TASK STATEMENT =
The entries that follow include a run beginning at the line with "Forall (fun irq" and ending at the line with "- cbn [armctrl_init_loop]."; restate that run word for word and leave the rest out.

[Saved entries]
_ _ _ _ _
(** * Lemmas *)

(** What [armctrl_init] stores for a descriptor. *)
Definition init_data (irq : Z) : Z :=
  if (INTERRUPT_JPEG <=? irq) && (irq <=? INTERRUPT_ARASANSDIO)
  then default 0 (remap_irqs !! Z.to_nat (irq - INTERRUPT_JPEG)) else irq.

(** Its calls for a descriptor. *)
Definition init_calls (irq : Z) : list acall :=
  (if (IRQ_ARM_LOCAL_CNTPSIRQ <=? irq) && (irq <=? IRQ_ARM_LOCAL_TIMER)
   then [SetPercpuDevid irq; SetPercpuHandler irq; SetFlags irq 5]
   else [SetLevelHandler irq; SetFlags irq 3]) ++ [SetChipData irq (init_data irq)].

Lemma call_bind {A} c (k : unit -> M (list acall) A) tr : (call c ≫= k) tr = k tt (tr ++ [c]).
Proof. done. Qed.

Lemma armctrl_init_irq_run irq tr :
  0 <= irq < 2 ^ 32 -> armctrl_init_irq irq tr = Ok (tt, tr ++ init_calls irq).
Proof.
  intros Hi. unfold armctrl_init_irq, init_calls, init_data.
  destruct ((INTERRUPT_JPEG <=? irq) && (irq <=? INTERRUPT_ARASANSDIO)) eqn:E.
  - apply andb_true_iff in E as [E1%Z.leb_le E2%Z.leb_le].
    unfold INTERRUPT_JPEG, INTERRUPT_ARASANSDIO, ARM_IRQ0_BASE in E1, E2.
    rewrite u32_small by (unfold INTERRUPT_JPEG, ARM_IRQ0_BASE; lia).
    destruct (lookup_Z remap_irqs (irq - INTERRUPT_JPEG)) as [v Hv];
      [unfold INTERRUPT_JPEG, ARM_IRQ0_BASE; cbn; lia|].
    rewrite (aread_lookup _ _ v) by (done || (unfold INTERRUPT_JPEG, ARM_IRQ0_BASE; lia)).
    rewrite Mbind_lift, Hv. destruct (_ && _); rewrite Mbind_assoc, !call_bind, ?Mbind_assoc, ?call_bind;
      unfold call, modify; by rewrite <- !app_assoc.
  - clear E. rewrite Mbind_ret. destruct (_ && _); rewrite Mbind_assoc, !call_bind, ?Mbind_assoc, ?call_bind;
      unfold call, modify; by rewrite <- !app_assoc.
Qed.

Lemma armctrl_init_loop_run irqs tr :
  Forall (fun irq => 0 <= irq < 2 ^ 32) irqs ->
  armctrl_init_loop irqs tr = Ok (tt, tr ++ concat (init_calls <$> irqs)).
Proof.
  intros Hl. revert tr. induction Hl as [|irq irqs Hi _ IH]; intros tr.
  - cbn. by rewrite app_nil_r.
  - cbn [armctrl_init_loop]. rewrite (Mbind_run _ _ _ _ _ (armctrl_init_irq_run irq tr Hi)), IH.
    by rewrite <- app_assoc.
Qed.

Definition init_trace (node : bool) : list acall :=
  concat (init_calls <$> seqZ 0 480) ++ [InitFIQ 128] ++ (if node then [DomainAddLegacy 480 0 0] else []).
(* ===== verification/VcSupport.v ===== *)
(** * mach-bcm2709/vc_support.c: memory and code on the VideoCore

    Five requests to the firmware, each a message of 32-bit words on the stack
    that [bcm_mailbox_property] sends and overwrites with the reply.  The
    property channel and the firmware behind it are parameters: [VcFirmware] is
    the interface the requests rely on.  The [printk]s of the error branches are
    left out. *)

From S2P Require Import Prelude Mmio BoardHw.
Open Scope Z_scope.

(** Word offsets in [struct vc_msg]; the arguments start at [m_args] and the end
    tag follows them. *)
Definition m_msgSize : Z := 0.
Definition m_response : Z := 1.
Definition m_tagId : Z := 2.
Definition m_sendBufferSize : Z := 3.
Definition m_sendDataSize : Z := 4.
Definition m_recvDataSize : Z := 4.     (* the same word *)
Definition m_args : Z := 5.

Section requests.
Context {V : Type}.

(** [bcm_mailbox_property(&msg, size)]: the return value and the words left in the
    message. *)
Variable bcm_mailbox_property : list Z -> M V (Z * list Z).
(** What the stack holds where a message of [n] words is put. *)
Variable uninit : nat -> list Z.

(** [words]: how many argument words; [sizeof(msg)] is [4 * (words + 6)]. *)
Definition m_endTag (words : Z) : Z := m_args + words.
Definition sizeof_msg (words : Z) : Z := 4 * (words + 6).
(* ===== verification/Bcm2709.v ===== *)
(** * mach-bcm2709/bcm2709.c: the board

    The I/O map, the static devices, start-up ([bcm2709_init] and what it calls),
    timer, restart and power-off, and the start of the other cores.  Kernel
    services are parameters (what they return) and a trace (that they were
    called, with what, and in which order with the register writes).  The
    configuration is the board's auto.conf: OF, IPIPE, SMP, the GPIO, W1, PPS,
    LED, eMMC, SPI and sound options set, BCM_VC_CMA and SYSTEM_TIMER not; so
    the system-timer half of the file (lines 168 to 214 and 1005 to 1100) is not
    compiled and not modelled.  pr_debug prints nothing and the informative
    printks are left out. *)

From S2P Require Import Prelude Ioctl Mmio BoardHw.
Open Scope Z_scope.

Definition SZ_64 : Z := 0x40.
Definition SZ_256 : Z := 0x100.
Definition SZ_4K : Z := 0x1000.
Definition SZ_128K : Z := 0x20000.
Definition SZ_4M : Z := 0x400000.

(** ** The I/O map *)

Record map_desc := mkMap { virtual : Z; pfn : Z; maplen : Z; maptype : Z }.

Definition PAGE_SHIFT : Z := 12.
Definition __phys_to_pfn (paddr : Z) : Z := Z.shiftr paddr PAGE_SHIFT.
Definition MT_DEVICE : Z := 0.

Definition io_entry (a len : Z) : map_desc := mkMap (IO_ADDRESS a) (__phys_to_pfn a) len MT_DEVICE.

Definition bcm2709_io_desc : list map_desc :=
  [io_entry ARMCTRL_BASE SZ_4K;
   io_entry UART0_BASE SZ_4K;
   io_entry UART1_BASE SZ_4K;
   io_entry DMA_BASE SZ_4K;
   io_entry MCORE_BASE SZ_4K;
   io_entry ST_BASE SZ_4K;
   io_entry USB_BASE SZ_128K;
   io_entry PM_BASE SZ_4K;
   io_entry GPIO_BASE SZ_4K;
   io_entry ARM_LOCAL_BASE SZ_4K].

(** ** Static devices *)

Definition IORESOURCE_MEM : Z := 0x200.
Definition IORESOURCE_IRQ : Z := 0x400.

Record resource := mkRes { rstart : Z; rend : Z; rflags : Z }.
#[global] Instance resource_eq_dec : EqDecision resource.
Proof. solve_decision. Defined.

Definition mem (start end_ : Z) : resource := mkRes start end_ IORESOURCE_MEM.
Definition irq (n : Z) : resource := mkRes n n IORESOURCE_IRQ.

Definition DMA_MASK_BITS_COMMON : Z := 32.
Definition DMA_BIT_MASK (n : Z) : Z := if n =? 64 then 2 ^ 64 - 1 else Z.shiftl 1 n - 1.

(** The fields the initialisers set: name, id, resources, coherent DMA mask. *)
Record platform_device := mkDev {
  name : string;
  id : Z;
  resources : list resource;
  dma_mask : option Z;
}.
#[global] Instance platform_device_eq_dec : EqDecision platform_device.
Proof. solve_decision. Defined.

Definition common_mask : option Z := Some (DMA_BIT_MASK DMA_MASK_BITS_COMMON).

Definition bcm2708_dmaengine_resources : list resource :=
  [mem DMA_BASE (DMA_BASE + SZ_4K - 1);
   irq IRQ_DMA0; irq IRQ_DMA1; irq IRQ_DMA2; irq IRQ_DMA3; irq IRQ_DMA4; irq IRQ_DMA5; irq IRQ_DMA6;
   irq IRQ_DMA7; irq IRQ_DMA8; irq IRQ_DMA9; irq IRQ_DMA10; irq IRQ_DMA11; irq IRQ_DMA12].
Definition bcm2708_dmaengine_device := mkDev "bcm2708-dmaengine" (-1) bcm2708_dmaengine_resources None.

Definition w1_device := mkDev "w1-gpio" (-1) [] None.
Definition pps_gpio_device (id : Z) := mkDev "pps-gpio" id [] None.
Definition bcm2708_fb_device := mkDev "bcm2708_fb" (-1) [] common_mask.

Definition bcm2708_usb_resources : list resource :=
  [mem USB_BASE (USB_BASE + SZ_128K - 1);
   mem MPHI_BASE (MPHI_BASE + SZ_4K - 1);
   irq IRQ_HOSTPORT;
   irq IRQ_USB;
   mem ARM_LOCAL_BASE (ARM_LOCAL_BASE + SZ_4K - 1);
   irq IRQ_ARM_LOCAL_MAILBOX1].
Definition bcm2708_usb_device := mkDev "bcm2708_usb" (-1) bcm2708_usb_resources common_mask.

Definition bcm2708_vcio_resources : list resource :=
  [mem ARMCTRL_0_MAIL0_BASE (ARMCTRL_0_MAIL0_BASE + SZ_64 - 1); irq IRQ_ARM_MAILBOX].
Definition bcm2708_vcio_device := mkDev "bcm2835-mbox" (-1) bcm2708_vcio_resources common_mask.
Definition bcm2708_rpifw_device := mkDev "raspberrypi-firmware" 0 [] common_mask.

Definition bcm2708_vchiq_resources : list resource :=
  [mem ARMCTRL_0_BELL_BASE (ARMCTRL_0_BELL_BASE + 16); irq IRQ_ARM_DOORBELL_0].
Definition bcm2708_vchiq_device := mkDev "bcm2835_vchiq" (-1) bcm2708_vchiq_resources common_mask.

Definition bcm2708_gpio_resources : list resource := [mem GPIO_BASE (GPIO_BASE + SZ_4K - 1)].
Definition bcm2708_gpio_device := mkDev "bcm2708_gpio" (-1) bcm2708_gpio_resources common_mask.

Definition bcm2835_emmc_resources : list resource :=
  [mem EMMC_BASE (EMMC_BASE + SZ_256 - 1); irq IRQ_ARASANSDIO].
Definition bcm2835_emmc_device := mkDev "mmc-bcm2835" 0 bcm2835_emmc_resources (Some 0xffffffff).

Definition bcm2708_alsa_devices : list platform_device :=
  [mkDev "bcm2835_AUD0" 0 [] None; mkDev "bcm2835_AUD1" 1 [] None; mkDev "bcm2835_AUD2" 2 [] None;
   mkDev "bcm2835_AUD3" 3 [] None; mkDev "bcm2835_AUD4" 4 [] None; mkDev "bcm2835_AUD5" 5 [] None;
   mkDev "bcm2835_AUD6" 6 [] None; mkDev "bcm2835_AUD7" 7 [] None].

Definition bcm2708_spi_resources : list resource :=
  [mem SPI0_BASE (SPI0_BASE + SZ_256 - 1); irq IRQ_SPI].
Definition bcm2708_spi_device := mkDev "bcm2708_spi" 0 bcm2708_spi_resources common_mask.

(** modalias, max_speed_hz, bus_num, chip_select, mode. *)
Definition bcm2708_spi_devices : list (string * Z * Z * Z * Z) :=
  [("spidev"%string, 500000, 0, 0, 0); ("spidev"%string, 500000, 0, 1, 0)].

Definition bcm2708_bsc0_resources : list resource :=
  [mem BSC0_BASE (BSC0_BASE + SZ_256 - 1); irq INTERRUPT_I2C].
Definition bcm2708_bsc0_device := mkDev "bcm2708_i2c" 0 bcm2708_bsc0_resources None.
Definition bcm2708_bsc1_resources : list resource :=
  [mem BSC1_BASE (BSC1_BASE + SZ_256 - 1); irq INTERRUPT_I2C].
Definition bcm2708_bsc1_device := mkDev "bcm2708_i2c" 1 bcm2708_bsc1_resources None.

Definition bcm2835_thermal_device := mkDev "bcm2835_thermal" 0 [] None.

Definition bcm2708_i2s_resources : list resource :=
  [mem I2S_BASE (I2S_BASE + 0x20); mem PCM_CLOCK_BASE (PCM_CLOCK_BASE + 0x02)].
Definition bcm2708_i2s_device := mkDev "bcm2708-i2s" 0 bcm2708_i2s_resources None.

Definition snd_hifiberry_dac_device := mkDev "snd-hifiberry-dac" 0 [] None.
Definition snd_pcm5102a_codec_device := mkDev "pcm5102a-codec" (-1) [] None.
Definition snd_rpi_hifiberry_dacplus_device := mkDev "snd-rpi-hifiberry-dacplus" 0 [] None.
Definition snd_pcm512x_hbdacplus_i2c_devices : list (string * Z) := [("pcm5122"%string, 0x4d)].
Definition snd_hifiberry_digi_device := mkDev "snd-hifiberry-digi" 0 [] None.
Definition snd_wm8804_i2c_devices : list (string * Z) := [("wm8804"%string, 0x3b)].
Definition snd_hifiberry_amp_device := mkDev "snd-hifiberry-amp" 0 [] None.
Definition snd_tas5713_i2c_devices : list (string * Z) := [("tas5713"%string, 0x1b)].
Definition snd_rpi_dac_device := mkDev "snd-rpi-dac" 0 [] None.
Definition snd_pcm1794a_codec_device := mkDev "pcm1794a-codec" (-1) [] None.
Definition snd_rpi_iqaudio_dac_device := mkDev "snd-rpi-iqaudio-dac" 0 [] None.
Definition snd_pcm512x_i2c_devices : list (string * Z) := [("pcm5122"%string, 0x4c)].

Definition bcm2709_led_device := mkDev "leds-gpio" (-1) [] None.

(** [AMBA_DEVICE(uart0, "dev:f1", UART0, NULL)]: bus id, memory, interrupts. *)
Record amba_device := mkAmba { busid : string; ares : resource; airq : list Z }.
Definition uart0_device : amba_device :=
  mkAmba "dev:f1" (mem UART0_BASE (UART0_BASE + SZ_4K - 1)) [IRQ_UART; 0].
Definition amba_devs : list amba_device := [uart0_device].

(** ** State *)

(** The module parameters that the board only reads. *)
Record params := mkParams {
  uart_clock : Z;
  disk_led_gpio : Z;
  disk_led_active_low : Z;
  w1_gpio_pin : Z;
  w1_gpio_pullup : Z;
  vc_i2c_override : bool;
  pps_gpio_pin : Z;
  boardrev : Z;
  serial : Z;
}.

(** The initial values of the source. *)
Definition params0 : params := mkParams UART0_CLOCK 16 1 4 (u32 (-1)) false (-1) 0 0.

(** What the kernel services answer. *)
Record kernel := mkKernel {
  clk_register_fixed_rate : string -> Z -> option Z;   (* the clock, or none for an error pointer *)
  clk_register_clkdev : option Z -> string -> Z;
  of_platform_populate : Z;
  aux_uart_available : bool;
  audio_available : bool;
}.

(** Calls and register writes, in order. *)
Inductive event :=
  | ClkRegister (name : string) (rate : Z)
  | ClkNotRegistered (name : string)
  | ClkdevRegister (clk : option Z) (name : string)
  | AliasNotRegistered (name : string)
  | OfClkInit
  | OfPlatformPopulate
  | PopulateFailed (ret : Z)
  | RegisterDevice (d : platform_device) (pdata : list Z)
  | I2cBoardInfo (bus : Z) (info : list (string * Z))
  | SpiBoardInfo (info : list (string * Z * Z * Z * Z))
  | AmbaRegister (d : amba_device)
  | ClocksourceOfInit
  | ArchTimerInit
  | SetCpuPossible (cpu : Z)
  | SetSmpCrossCall
  | DmaPoolSize (size : Z)
  | IotableInit (l : list map_desc)
  | SecondaryFailed (cpu t : Z)
  | SecondaryStarted (cpu t timeout : Z)
  | Write (v a : Z).

(** The variables the functions below assign. *)
Record board := mkBoard {
  use_dt : bool;
  reboot_part : Z;
  pm_power_off : bool;          (* set to bcm2709_power_off *)
  system_rev : Z;
  system_serial_low : Z;
}.
Definition board0 : board := mkBoard false 0 false 0 0.

Definition set_use_dt v b := mkBoard v (reboot_part b) (pm_power_off b) (system_rev b) (system_serial_low b).
Definition set_reboot_part v b := mkBoard (use_dt b) v (pm_power_off b) (system_rev b) (system_serial_low b).
Definition set_pm_power_off v b := mkBoard (use_dt b) (reboot_part b) v (system_rev b) (system_serial_low b).
Definition set_system v w b := mkBoard (use_dt b) (reboot_part b) (pm_power_off b) v w.

Section board.
Context {B : Type} `{RegBus B}.
Local Abbreviation P := (M (board * B * list event)).
Variables (K : kernel) (p : params).

Definition ev (e : event) : P unit := modify (fun '(s, b, tr) => (s, b, tr ++ [e])).
Definition var {A} (f : board -> A) : P A := fun '(s, b, tr) => Ok (f s, (s, b, tr)).
Definition setv (f : board -> board) : P unit := modify (fun '(s, b, tr) => (f s, b, tr)).
Definition bwritel (v a : Z) : P unit :=
  modify (fun '(s, b, tr) => (s, bus_write a (u32 v) b, tr ++ [Write (u32 v) a])).
Definition breadl (a : Z) : P Z := fun '(s, b, tr) =>
  let '(v, b') := bus_read a b in Ok (v, (s, b', tr)).

Definition bcm2709_map_io : P unit := ev (IotableInit bcm2709_io_desc).
Definition bcm2709_init_early : P unit := ev (DmaPoolSize SZ_4M).

Definition bcm2709_clk_register (name : string) (fixed_rate : Z) : P (option Z) :=
  ev (ClkRegister name fixed_rate);;
  let clk := clk_register_fixed_rate K name fixed_rate in
  (match clk with None => ev (ClkNotRegistered name) | Some _ => mret tt end);;
  mret clk.

Definition bcm2709_register_clkdev (clk : option Z) (name : string) : P unit :=
  ev (ClkdevRegister clk name);;
  if negb (clk_register_clkdev K clk name =? 0) then ev (AliasNotRegistered name) else mret tt.

Definition bcm2709_init_clocks : P unit :=
  clk ← bcm2709_clk_register "uart0_clk" (uart_clock p);
  bcm2709_register_clkdev clk "dev:f1";;
  clk ← bcm2709_clk_register "sdhost_clk" 250000000;
  bcm2709_register_clkdev clk "mmc-bcm2835.0";;
  bcm2709_register_clkdev clk "bcm2708_spi.0";;
  bcm2709_register_clkdev clk "bcm2708_i2c.0";;
  bcm2709_register_clkdev clk "bcm2708_i2c.1".

(** [platform_device_register]'s result is only printed. *)
Definition bcm_register_device (pdev : platform_device) (pdata : list Z) : P unit :=
  ev (RegisterDevice pdev pdata).
Definition bcm_register_device_dt (pdev : platform_device) (pdata : list Z) : P unit :=
  dt ← var use_dt; if negb dt then bcm_register_device pdev pdata else mret tt.
Definition i2c_register_board_info_dt (busnum : Z) (info : list (string * Z)) : P unit :=
  dt ← var use_dt; if negb dt then ev (I2cBoardInfo busnum info) else mret tt.

(** ** Restart and power-off *)

(** [int] arithmetic on small values. *)
Definition calc_rsts (partition : Z) : Z :=
  let bit i := Z.shiftl (Z.land partition (Z.shiftl 1 i)) i in
  Z.lor (Z.lor (Z.lor (Z.lor (Z.lor (Z.lor PM_PASSWORD (bit 0)) (bit 1)) (bit 2)) (bit 3)) (bit 4)) (bit 5).

(** [mode] and [cmd] are ignored: the branch is taken on the kernel's reboot mode
    character. *)
Definition bcm2709_restart (bcm2708_reboot_mode mode : Z) : P unit :=
  let timeout := 10 in
  pm_rsts ←
    (if bcm2708_reboot_mode =? 113 (* 'q' *) then
       v ← breadl (__io_address PM_RSTS); mret (Z.lor (Z.lor PM_PASSWORD v) PM_RSTS_HADWRQ_SET)
     else if bcm2708_reboot_mode =? 112 (* 'p' *) then
       v ← breadl (__io_address PM_RSTS); mret (Z.lor (Z.lor PM_PASSWORD v) PM_RSTS_HADWRH_SET)
     else
       rp ← var reboot_part; mret (u32 (calc_rsts (i32 rp))));
  bwritel pm_rsts (__io_address PM_RSTS);;
  pm_rstc ← breadl (__io_address PM_RSTC);
  let pm_wdog := Z.lor PM_PASSWORD (Z.land timeout PM_WDOG_TIME_SET) in
  let pm_rstc := Z.lor (Z.lor PM_PASSWORD (Z.land pm_rstc PM_RSTC_WRCFG_CLR)) PM_RSTC_WRCFG_FULL_RESET in
  bwritel pm_wdog (__io_address PM_WDOG);;
  bwritel pm_rstc (__io_address PM_RSTC).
_ _ _ _ _
TASK OUTPUT =
  Forall (fun irq => 0 <= irq < 2 ^ 32) irqs ->
  armctrl_init_loop irqs tr = Ok (tt, tr ++ concat (init_calls <$> irqs)).
Proof.
  intros Hl. revert tr. induction Hl as [|irq irqs Hi _ IH]; intros tr.
  - cbn. by rewrite app_nil_r.
  - cbn [armctrl_init_loop]. rewrite (Mbind_run _ _ _ _ _ (armctrl_init_irq_run irq tr Hi)), IH.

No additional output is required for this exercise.